Collaboration and a new plan
Despite a once strained relationship between citizens and the key players behind the restoration project, all parties seem to agree that in the past few months, an impressive collaboration has been formed.
“Both our city and the work group have deliberated over the months since last September on this. And, they’ve been really productive and I must say it’s the way that things should have worked from the beginning. It’s really good and I think we’re all very pleased with it,” Simmons stated.
And, now that the grant window has closed and the $3 million in state funding is no
longer available to help pay for the stream restoration, attention turns to the new plan on the horizon – and who will foot the bill.
“We’re going to have to figure out how we finance it. We’re going to have to go to the taxpayers and figure out how to fund this and that’s my concern,” Wilson said.
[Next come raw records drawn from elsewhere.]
(** ** What the reservation page sends to the store *)

(** X1: whatever the stored procedure does, a run of [reservation_page]
    sends nothing and leaves the database as it is, or sends exactly one
    call, of [sp_ReserverSalle] with the session's user, the selected
    room and type, the stripped subject, the date, the two times and 0;
    and it sends it only when the form is shown and submitted, the
    subject is not blank, the end time is after the start time and
    [check_availability] has just answered true. *)
Theorem reservation_page_appel (sem : Semantique) (user : User) (f : Formulaire)
    (pannes : list bool) (d : DB) (e : list Message) :
  (snd (suivre sem (reservation_page user f) pannes d e) = []
   /\ base (fst (suivre sem (reservation_page user f) pannes d e)) = d)
  \/ (snd (suivre sem (reservation_page user f) pannes d e)
      = [(sp_ReserverSalle,
          [VInt (UserID user); VInt (salle_selected f); VInt (type_selected f);
           VStr (strip (objet_reunion f)); VDate (date_reservation f);
           VTime (heure_debut f); VTime (heure_fin f); VInt 0])]
      /\ formulaire_affiche pannes d /\ submit f = true
      /\ str_vide (strip (objet_reunion f)) = false
      /\ time_ltb (heure_debut f) (heure_fin f) = true
      /\ hd false (tl (tl pannes)) = false
      /\ fn_SalleDisponible d (salle_selected f) (date_reservation f)
           (heure_debut f) (heure_fin f) = true).
Proof.
  unfold reservation_page, get_salles, get_types_evenements.
  rewrite !suivre_query.
  destruct (hd false pannes) eqn:E1.
  { left. cbn [df_empty orb]. split; reflexivity. }
  destruct (hd false (tl pannes)) eqn:E2.
  { left. cbn [df_empty]. rewrite orb_true_r. split; reflexivity. }
  destruct (df_empty (q_salles d)) eqn:E3; [left; split; reflexivity|].
  destruct (df_empty (q_types_evenements d)) eqn:E4; [left; split; reflexivity|].
  cbn [orb]. destruct (submit f) eqn:E5; [|left; split; reflexivity].
  unfold soumettre.
  destruct (str_vide (strip (objet_reunion f))) eqn:E6;
    [left; split; reflexivity|].
  rewrite time_leb_ltb.
  destruct (time_ltb (heure_debut f) (heure_fin f)) eqn:E7;
    [|left; split; reflexivity].
  cbn [negb]. rewrite suivre_bind, suivre_check_availability.
  destruct (hd false (tl (tl pannes))) eqn:E8; [left; split; reflexivity|].
  cbn [fst snd issue pannes_restantes base ecran app].
  destruct (fn_SalleDisponible d _ _ _ _) eqn:E9; [|left; split; reflexivity].
  right. cbn [negb]. unfold reserver. rewrite suivre_procedure.
  cbn [snd].
  destruct (fst (executer_avec sem _ _ _ d)); cbn;
    (split; [reflexivity | repeat split; assumption]).
Qed.
(** The same attempt when the verification carries a text. *)
Lemma attempt_body_agree (attempt : nat) (s : state C)
    (r1 r2 r3 v : result_dict C) (t : pystr) :
  let n := List.length (calls s) in
  rt n high_model prompt_ check_for_price = Ok r1 ->
  rt (n + 1) high_model prompt_ check_for_price = Ok r2 ->
  rt (n + 2) high_model prompt_ check_for_price = Ok r3 ->
  response r1 = response r2 -> response r2 = response r3 ->
  rt (n + 3) budget_model
     (validation_prompt prompt_ [response r1; response r2; response r3])
     check_for_price = Ok v ->
  response v = Some t ->
  body attempt s
  = (if pystr_eqb (strip t) FALSE_sentinel then Ok None
     else Ok (Some (validated_result prompt_ check_for_price high_model
                      budget_model attempt (strip t)
                      (total_cost (verified_state s r1 r2 r3 v)))),
     verified_state s r1 r2 r3 v).
Proof.
  intros n H1 H2 H3 E12 E23 Hv Ht.
  rewrite (attempt_body_verdict attempt s H1 H2 H3 E12 E23 Hv).
  unfold verdict. now rewrite Ht.
Qed.
(** * Verification of intracursus_import/import_scores.py

    Shallow embedding of the reconciliation engine of [import_scores.py]:
    name normalisation ([norm]), the three matchers ([match], [contain],
    [partial_match]), the reconciler ([translate_names]), the extractors
    ([get_other_data], [get_intracursus_data]), the merge
    ([update_intracursus_data]) and the write-back loop of [fill_scores].

    Modelling conventions.
    - A Python [str] is a list of Unicode code points ([pystr]).
    - A spreadsheet cell is text, an integer or a float; a float is kept
      as its Python [repr] (no float arithmetic happens in this code).
    - A Python [set] of strings is a [gset pystr]; a [dict] is a [gmap].
      Python iterates a set in an order fixed by string hashing, which the
      program does not control: the code that iterates a set is written in
      a Section over an arbitrary enumeration [iter] of each set.
    - Exceptions are the [Err] branch of the result type [res]. *)

From stdpp Require Import base gmap sets list list_relations strings pretty.
From Stdlib Require Import ZArith.

Open Scope Z_scope.

(* ------------------------------------------------------------------ *)
(** ** Python strings and cells *)

(** A Python string: its sequence of code points. *)
Abbreviation pystr := (list Z).

(** ASCII literal to code points, for writing literals of the source. *)
Definition u (s : string) : pystr :=
  map (fun a => Z.of_nat (Ascii.nat_of_ascii a)) (String.list_ascii_of_string s).

(** Spreadsheet cells, as pyexcel returns them: [str | int | float].
    A float is carried as its Python [repr]. *)
Inductive cell :=
| CStr (s : pystr)
| CInt (z : Z)
| CFloat (repr : pystr).

Abbreviation SheetData := (list (list cell)).

(** Python's exceptions raised on the paths modelled here. *)
Inductive py_error :=
| DuplicateNamesError (name : pystr) (count : nat)
| UnknownNameError (name : pystr)
| NothingToMergeError
| AssertionError
| KeyError
| IndexError
| ValueError
| TypeError
| StopIteration.

(** Computations that may raise. *)
Definition res (A : Type) : Type := py_error + A.
Definition Ok {A} (a : A) : res A := inr a.
Definition Err {A} (e : py_error) : res A := inl e.

Global Instance res_ret : MRet res := fun _ a => inr a.
Global Instance res_bind : MBind res := fun _ _ k m =>
  match m with inl e => inl e | inr a => k a end.

Fixpoint mapM {A B} (f : A -> res B) (l : list A) : res (list B) :=
  match l with
  | [] => Ok []
  | x :: l' => y ← f x; ys ← mapM f l'; Ok (y :: ys)
  end.

(** [str.isspace] on one code point (Python's whitespace set, used by
    [str.split()] and [str.strip()]). *)
Definition is_space (c : Z) : bool :=
  ((9 <=? c) && (c <=? 13)) || ((28 <=? c) && (c <=? 32)) || (c =? 133)
  || (c =? 160) || (c =? 5760) || ((8192 <=? c) && (c <=? 8202))
  || (c =? 8232) || (c =? 8233) || (c =? 8239) || (c =? 8287)
  || (c =? 12288).

(** [str.split()] without argument: split on runs of whitespace, drop
    empty pieces. [cur] is the word being read, reversed. *)
Fixpoint split_aux (cur : pystr) (s : pystr) : list pystr :=
  match s with
  | [] => match cur with [] => [] | _ => [reverse cur] end
  | c :: s' =>
      if is_space c then
        match cur with
        | [] => split_aux [] s'
        | _ => reverse cur :: split_aux [] s'
        end
      else split_aux (c :: cur) s'
  end.

Definition py_split (s : pystr) : list pystr := split_aux [] s.

(** [sep.join(l)]. *)
Fixpoint py_join (sep : pystr) (l : list pystr) : pystr :=
  match l with
  | [] => []
  | [x] => x
  | x :: l' => x ++ sep ++ py_join sep l'
  end.

(** [str(val).strip()] is non-empty. *)
Definition strip_nonempty (s : pystr) : bool :=
  existsb (fun c => negb (is_space c)) s.

Definition startswith (s p : pystr) : bool :=
  bool_decide (take (length p) s = p).

(** [str(cell)] *)
Definition py_str (v : cell) : pystr :=
  match v with
  | CStr s => s
  | CInt z => u (pretty z)
  | CFloat r => r
  end.

Definition is_str (v : cell) : bool :=
  match v with CStr _ => true | _ => false end.

(** [a == b] on cells; the code compares a cell only with a text
    literal, where this is Python's [==]. *)
Definition cell_eqb (a b : cell) : bool :=
  match a, b with
  | CStr x, CStr y => bool_decide (x = y)
  | CInt x, CInt y => x =? y
  | CFloat x, CFloat y => bool_decide (x = y)
  | _, _ => false
  end.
Bailey cautioned not to make assumptions just yet.
“Once that report is available, the recommended approach for Taylor Run will be seen and the costs can be assessed,” Bailey said. “I believe that because the proposed project will be on a much smaller scale than the initially proposed stream reconstruction, costs will be far less than the mayor asserts and that money may exist in the current
budget to cover them.”
Flemming agreed with Simmons, Bailey and Maines that the collaborative work of the last few months, and the resultant report, is something the city should be proud of.
“You have saved two natural areas for the city and saved the taxpayers of Virginia money on a project that was not what it was supposed to be,” Flemming stated.
Maines emphasized the community aspect of the collaboration between the city and residents.
“I live in this community. I care about the community…that’s why we’ve been working with them for more than a year and a half. This is not my project, this is a community project,” Maines said.